● Assigned task: From the data below, retype exactly the lines starting with the one that contains "are the calls" and ending with the one that contains "let skip := negb", both included.

↓↓↓

(* ===== verification/AndroidScreens.v ===== *)
(** * The logic in the Android screens

    [HistoryThumbnail.kt], [QrScannerView.kt] and [FocusClipboardActivity.kt]:
    how far an image is scaled down before it is decoded, which frame of the
    camera gives the pairing code, and what the activity that reads the
    clipboard does with it.  The views around them are left out. *)

From S2P Require Import Prelude Interfaces Protocol Crypto Dispatcher Android.
From Stdlib Require Import Strings.Byte.

Set Default Goal Selector "!".
#[local] Open Scope clip_scope.

(** ** [decodeHistoryThumbnail] *)

(** Kotlin's [Int]: 32 bits, wrapping; [/] truncates. *)
Definition int_wrap (z : Z) : Z := ((z + 2 ^ 31) mod 2 ^ 32 - 2 ^ 31)%Z.
Definition int_mul (a b : Z) : Z := int_wrap (a * b).

Definition too_large (side sample_size max_dimension : Z) : bool :=
  (int_mul max_dimension 2 <? Z.quot side sample_size)%Z.

(** The loop doubles the sample size at most 31 times before it would
    overflow; [None] stands for a loop that has not ended by then. *)
Fixpoint sample_loop (fuel : nat) (width height max_dimension sample_size : Z) : option Z :=
  match fuel with
  | 0 => None
  | S fuel =>
      if too_large width sample_size max_dimension || too_large height sample_size max_dimension
      then sample_loop fuel width height max_dimension (int_mul sample_size 2)
      else Some sample_size
  end.

Definition sample_size (width height max_dimension : Z) : option Z := sample_loop 32 width height max_dimension 1.

Section thumbnail.
Context {BF : BitmapFactory} {Bitmap : Type} (decode_sampled : bytes -> Z -> option Bitmap).

(** [None] is [null], for an image without bounds or one that does not decode. *)
Definition decode_history_thumbnail (data : bytes) (max_dimension : Z) : option Bitmap :=
  let '(width, height, _) := decode_bounds data in
  if (width <=? 0)%Z || (height <=? 0)%Z then None
  else s ← sample_size width height max_dimension; decode_sampled data s.
End thumbnail.

Lemma int_wrap_id z : (- 2 ^ 31 <= z < 2 ^ 31)%Z -> int_wrap z = z.
Proof. intros Hz. unfold int_wrap. rewrite Z.mod_small by lia. lia. Qed.

Lemma too_large_spec side s m :
  (0 < side < 2 ^ 31)%Z -> (0 < s)%Z -> (0 < m < 2 ^ 30)%Z -> too_large side s m = (2 * m <? side / s)%Z.
Proof. intros H1 H2 H3. unfold too_large, int_mul. rewrite int_wrap_id by lia. rewrite Z.quot_div_nonneg by lia. f_equal. lia. Qed.

(** Half of a sample size that was too small. *)
Definition needed (width height m s : Z) : Prop := (s = 1 \/ 2 * m < width / (s / 2) \/ 2 * m < height / (s / 2))%Z.

Lemma sample_loop_ends fuel k width height m :
  (0 < width < 2 ^ 31)%Z -> (0 < height < 2 ^ 31)%Z -> (0 < m < 2 ^ 30)%Z -> k + fuel = 32 -> k <= 30 ->
  needed width height m (2 ^ Z.of_nat k) ->
  exists j, sample_loop fuel width height m (2 ^ Z.of_nat k) = Some (2 ^ Z.of_nat j)%Z /\ j <= 30 /\
    needed width height m (2 ^ Z.of_nat j) /\ (width / 2 ^ Z.of_nat j <= 2 * m)%Z /\ (height / 2 ^ Z.of_nat j <= 2 * m)%Z.
Proof.
  intros Hw Hh Hm. revert k. induction fuel as [|fuel IH]; intros k Hk Hk30 Hn; [lia|]. cbn [sample_loop].
  rewrite !too_large_spec by lia. destruct (_ || _) eqn:El.
  - assert (k < 30) as Hlt.
    { destruct (decide (k = 30)) as [->|]; [|lia]. apply orb_true_iff in El. rewrite !Z.ltb_lt in El.
      assert (forall side, (0 < side < 2 ^ 31)%Z -> (side / 2 ^ Z.of_nat 30 < 2)%Z) as Hs
        by (intros side Hs; apply Z.div_lt_upper_bound; lia).
      specialize (Hs width Hw) as H1. specialize (Hs height Hh) as H2. lia. }
    assert (int_mul (2 ^ Z.of_nat k) 2 = 2 ^ Z.of_nat (S k))%Z as ->.
    { unfold int_mul. rewrite Nat2Z.inj_succ, Z.pow_succ_r by lia. rewrite Z.mul_comm. apply int_wrap_id.
      rewrite <- Z.pow_succ_r by lia. assert (2 ^ Z.succ (Z.of_nat k) <= 2 ^ 30)%Z by (apply Z.pow_le_mono_r; lia). lia. }
    apply IH; [lia|lia|]. right.
    assert (2 ^ Z.of_nat (S k) / 2 = 2 ^ Z.of_nat k)%Z as ->.
    { rewrite Nat2Z.inj_succ, Z.pow_succ_r, Z.mul_comm by lia. by apply Z.div_mul. }
    apply orb_true_iff in El. rewrite !Z.ltb_lt in El. done.
  - apply orb_false_iff in El. rewrite !Z.ltb_ge in El. exists k. split_and!; [done|done|done|lia|lia].
Qed.

(** The loop ends for every image and every limit, without overflow, with
    the smallest power of two that brings both sides down to twice the
    limit: what is decoded has at most [4 * m * m] pixels, whatever the
    image claims to be. *)
Theorem sample_size_exact width height m :
  (0 < width < 2 ^ 31)%Z -> (0 < height < 2 ^ 31)%Z -> (0 < m < 2 ^ 30)%Z ->
  exists j, sample_size width height m = Some (2 ^ Z.of_nat j)%Z /\ j <= 30 /\ needed width height m (2 ^ Z.of_nat j) /\
    (width / 2 ^ Z.of_nat j * (height / 2 ^ Z.of_nat j) <= 4 * m * m)%Z.
Proof.
  intros Hw Hh Hm. destruct (sample_loop_ends 32 0 width height m) as (j & H1 & H2 & H3 & H4 & H5); [done|done|done|done|lia|by left|].
  exists j. split_and!; [done|done|done|].
  pose proof (Z.div_pos width (2 ^ Z.of_nat j)). pose proof (Z.div_pos height (2 ^ Z.of_nat j)). nia.
Qed.

(** ** [QrScannerView] *)

(** What the scanner found: the raw values of the codes, or the message of the failure. *)
Abbreviation scan_outcome := (result (list (option string)) (option string)).

(** Where the task of a frame is: in the scanner, before its success or
    failure listener, before its completion listener. *)
Inductive scan_pc := Reading | Listening (outcome : scan_outcome) | Completing.

(** [sc_stuck] are frames whose [process] threw; [sc_codes] and [sc_errors]
    are the calls of [onQrCode] and [onError]. *)
Record scanner := {
  sc_active : bool; sc_processing : bool; sc_delivered : bool; sc_shut : bool; sc_tasks : list (nat * scan_pc);
  sc_seen : list nat; sc_closed : list nat; sc_stuck : list nat; sc_codes : list string; sc_errors : list string
}.

Definition scanner_new : scanner := {|
  sc_active := true; sc_processing := false; sc_delivered := false; sc_shut := false; sc_tasks := []; sc_seen := []; sc_closed := [];
  sc_stuck := []; sc_codes := []; sc_errors := [] |}.

(** The analyzer, on one frame. *)
Definition analyze (frame : nat) (has_image throws : bool) (s : scanner) : scanner :=
  let skip := negb has_image || sc_processing s in {|
  sc_active := sc_active s; sc_processing := negb skip || sc_processing s; sc_delivered := sc_delivered s; sc_shut := sc_shut s;
  sc_tasks := if skip || throws then sc_tasks s else (frame, Reading) :: sc_tasks s;
  sc_seen := frame :: sc_seen s; sc_closed := if skip then frame :: sc_closed s else sc_closed s;
  sc_stuck := if negb skip && throws then frame :: sc_stuck s else sc_stuck s;
  sc_codes := sc_codes s; sc_errors := sc_errors s |}.

Definition set_tasks (tasks : list (nat * scan_pc)) (s : scanner) : scanner := {|
  sc_active := sc_active s; sc_processing := sc_processing s; sc_delivered := sc_delivered s; sc_shut := sc_shut s; sc_tasks := tasks;
  sc_seen := sc_seen s; sc_closed := sc_closed s; sc_stuck := sc_stuck s; sc_codes := sc_codes s; sc_errors := sc_errors s |}.

(** The success and the failure listener. *)
Definition scan_listener (outcome : scan_outcome) (s : scanner) : scanner :=
  match outcome with
  | Ok barcodes =>
      match head (omap id barcodes) with
      | Some value =>
          if sc_delivered s then s
          else {| sc_active := sc_active s; sc_processing := sc_processing s; sc_delivered := true; sc_shut := sc_shut s;
                  sc_tasks := sc_tasks s; sc_seen := sc_seen s; sc_closed := sc_closed s; sc_stuck := sc_stuck s;
                  sc_codes := sc_codes s ++ [value]; sc_errors := sc_errors s |}
      | None => s
      end
  | Err message =>
      if sc_active s
      then {| sc_active := sc_active s; sc_processing := sc_processing s; sc_delivered := sc_delivered s; sc_shut := sc_shut s;
              sc_tasks := sc_tasks s; sc_seen := sc_seen s; sc_closed := sc_closed s; sc_stuck := sc_stuck s;
              sc_codes := sc_codes s; sc_errors := sc_errors s ++ [default "无法读取二维码"%string message] |}
      else s
  end.

(** The completion listener. *)
Definition scan_complete (frame : nat) (s : scanner) : scanner := {|
  sc_active := sc_active s; sc_processing := false; sc_delivered := sc_delivered s; sc_shut := sc_shut s; sc_tasks := sc_tasks s;
  sc_seen := sc_seen s; sc_closed := frame :: sc_closed s; sc_stuck := sc_stuck s; sc_codes := sc_codes s; sc_errors := sc_errors s |}.

(** [onDispose], before and with [analyzerExecutor.shutdownNow]. *)
Definition scan_dispose (shut : bool) (s : scanner) : scanner := {|
  sc_active := false; sc_processing := sc_processing s; sc_delivered := sc_delivered s; sc_shut := shut; sc_tasks := sc_tasks s;
  sc_seen := sc_seen s; sc_closed := sc_closed s; sc_stuck := sc_stuck s; sc_codes := sc_codes s; sc_errors := sc_errors s |}.

Inductive scan_step : scanner -> scanner -> Prop :=
| ss_frame frame has_image throws s : sc_shut s = false -> frame ∉ sc_seen s -> scan_step s (analyze frame has_image throws s)
| ss_read l frame outcome r s :
    sc_tasks s = l ++ (frame, Reading) :: r -> scan_step s (set_tasks (l ++ (frame, Listening outcome) :: r) s)
| ss_listen l frame outcome r s :
    sc_tasks s = l ++ (frame, Listening outcome) :: r ->
    scan_step s (scan_listener outcome (set_tasks (l ++ (frame, Completing) :: r) s))
| ss_complete l frame r s : sc_tasks s = l ++ (frame, Completing) :: r -> scan_step s (scan_complete frame (set_tasks (l ++ r) s))
| ss_dispose s : scan_step s (scan_dispose (sc_shut s) s)
| ss_shut s : sc_active s = false -> scan_step s (scan_dispose true s).

(** Every frame the analyzer saw is closed, under way or stuck, once; at most
    one is under way or stuck, exactly while [processing] is set; and a code
    was handed over exactly if [delivered] is set, once. *)
Record scan_ok (s : scanner) : Prop := {
  sk_frames : sc_seen s ≡ₚ sc_closed s ++ (sc_tasks s).*1 ++ sc_stuck s;
  sk_nodup : NoDup (sc_seen s);
  sk_one : length (sc_tasks s) + length (sc_stuck s) = if sc_processing s then 1 else 0;
  sk_codes : length (sc_codes s) = if sc_delivered s then 1 else 0
}.

Lemma analyze_ok frame has_image throws s : frame ∉ sc_seen s -> scan_ok s -> scan_ok (analyze frame has_image throws s).
Proof.
  intros Hf [H1 H2 H3 H4]. unfold analyze. destruct has_image, (sc_processing s) eqn:Ep, throws; split; simpl; try done;
    try (by constructor); try (by rewrite H1; solve_Permutation); lia.
Qed.

Lemma set_tasks_ok tasks s :
  tasks.*1 = (sc_tasks s).*1 -> scan_ok s -> scan_ok (set_tasks tasks s).
Proof.
  intros Ht [H1 H2 H3 H4]. split; simpl; [by rewrite Ht|done| |done].
  rewrite <- (length_fmap fst tasks), Ht, length_fmap. done.
Qed.

Lemma scan_step_ok s s' : scan_step s s' -> scan_ok s -> scan_ok s'.
Proof.
  intros Hstep Hok. destruct Hstep as [frame has_image throws s Hs Hf|l frame outcome r s Ht|l frame outcome r s Ht|l frame r s Ht|s|s Ha].
  - by apply analyze_ok.
  - apply set_tasks_ok; [|done]. rewrite Ht, !fmap_app. done.
  - assert (scan_ok (set_tasks (l ++ (frame, Completing) :: r) s)) as Hs.
    { apply set_tasks_ok; [|done]. rewrite Ht, !fmap_app. done. }
    destruct outcome as [barcodes|message]; simpl.
    + destruct (head _) as [value|]; [|done]. destruct (sc_delivered s) eqn:Ed; [done|]. destruct Hs as [H1 H2 H3 H4].
      split; simpl in *; try done. rewrite length_app, H4, Ed. done.
    + destruct (sc_active s); [|done]. by destruct Hs.
  - destruct Hok as [H1 H2 H3 H4]. rewrite Ht, length_app in H3. simpl in H3. destruct (sc_processing s); [|lia].
    split; simpl; [|done|rewrite length_app; lia|done]. rewrite H1, Ht, !fmap_app. simpl. solve_Permutation.
  - by destruct Hok.
  - by destruct Hok.
Qed.

(** The scanner, in every interleaving of the camera's thread, the listeners
    and the disposal: one frame at a time is read, each frame is closed once,
    and the pairing is claimed with at most one code. *)
Theorem scanner_exact s : rtc scan_step scanner_new s -> scan_ok s.
Proof.
  intros Hrun. eapply (rtc_ind_r scan_ok); [|intros a b _ Hs; by apply scan_step_ok|exact Hrun]. split; simpl; try done. constructor.
Qed.

(** The listener that hands a code over does not ask whether the view is
    still there: a code read before the view was disposed is claimed after. *)
Theorem code_after_dispose code :
  exists s s', rtc scan_step scanner_new s /\ sc_active s = false /\ sc_shut s = true /\ sc_codes s = [] /\
    scan_step s s' /\ sc_codes s' = [code].
Proof.
  set (s1 := analyze 0 true false scanner_new). set (s2 := set_tasks ([] ++ [(0, Listening (Ok [Some code]))]) s1).
  set (s3 := scan_dispose true (scan_dispose false s2)).
  exists s3, (scan_listener (Ok [Some code]) (set_tasks ([] ++ [(0, Completing)]) s3)). split_and!; try done.
  - apply (rtc_l _ _ s1); [apply ss_frame; [done|by intros ?%not_elem_of_nil]|].
    apply (rtc_l _ _ s2); [by apply (ss_read [] 0 _ [])|]. apply (rtc_l _ _ (scan_dispose false s2)); [by apply ss_dispose|].
    apply rtc_once. by apply ss_shut.
  - by apply (ss_listen [] 0 _ []).
Qed.

(** ** [FocusClipboardActivity] *)

(** What the activity asks for: to send what it read, or to end with a result. *)
Inductive focus_action := FocusSend (payload : AndroidPayload) | FocusFinish (r : SendResult).

Section focus.
Context {BF : BitmapFactory}.

(** [onWindowFocusChanged]; the state is [clipboardRead], [clip] the clipboard at that time. *)
Definition on_window_focus_changed (has_focus : bool) (clip : option (list clip_item)) (clipboard_read : bool) :
    list focus_action * bool :=
  if has_focus && negb clipboard_read then
    ([match capture_read clip with
      | CapReady payload => FocusSend payload
      | CapEmpty => FocusFinish SrEmpty
      | CapOversize => FocusFinish SrOversize
      | CapUnsupported => FocusFinish SrUnsupported
      end], true)
  else ([], clipboard_read).

Fixpoint focus_run (changes : list (bool * option (list clip_item))) (clipboard_read : bool) : list focus_action :=
  match changes with
  | [] => []
  | (has_focus, clip) :: changes =>
      let '(actions, clipboard_read) := on_window_focus_changed has_focus clip clipboard_read in
      actions ++ focus_run changes clipboard_read
  end.

Lemma focus_run_read changes : focus_run changes true = [].
Proof. induction changes as [|[[] clip] changes IH]; [done|exact IH..]. Qed.

(** The activity acts once, on the clipboard of its first focus: later
    changes of the focus or of the clipboard send nothing more. *)
Theorem focus_acts_once changes :
  focus_run changes false =
  match List.find fst changes with
  | Some (_, clip) => (on_window_focus_changed true clip false).1
  | None => []
  end.
Proof.
  induction changes as [|[[] clip] changes IH]; simpl; [done| |exact IH]. by rewrite focus_run_read.
Qed.
End focus.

↑↑↑

● Response area:
    are the calls of [onQrCode] and [onError]. *)
Record scanner := {
  sc_active : bool; sc_processing : bool; sc_delivered : bool; sc_shut : bool; sc_tasks : list (nat * scan_pc);
  sc_seen : list nat; sc_closed : list nat; sc_stuck : list nat; sc_codes : list string; sc_errors : list string
}.

Definition scanner_new : scanner := {|
  sc_active := true; sc_processing := false; sc_delivered := false; sc_shut := false; sc_tasks := []; sc_seen := []; sc_closed := [];
  sc_stuck := []; sc_codes := []; sc_errors := [] |}.

(** The analyzer, on one frame. *)
Definition analyze (frame : nat) (has_image throws : bool) (s : scanner) : scanner :=
  let skip := negb has_image || sc_processing s in {|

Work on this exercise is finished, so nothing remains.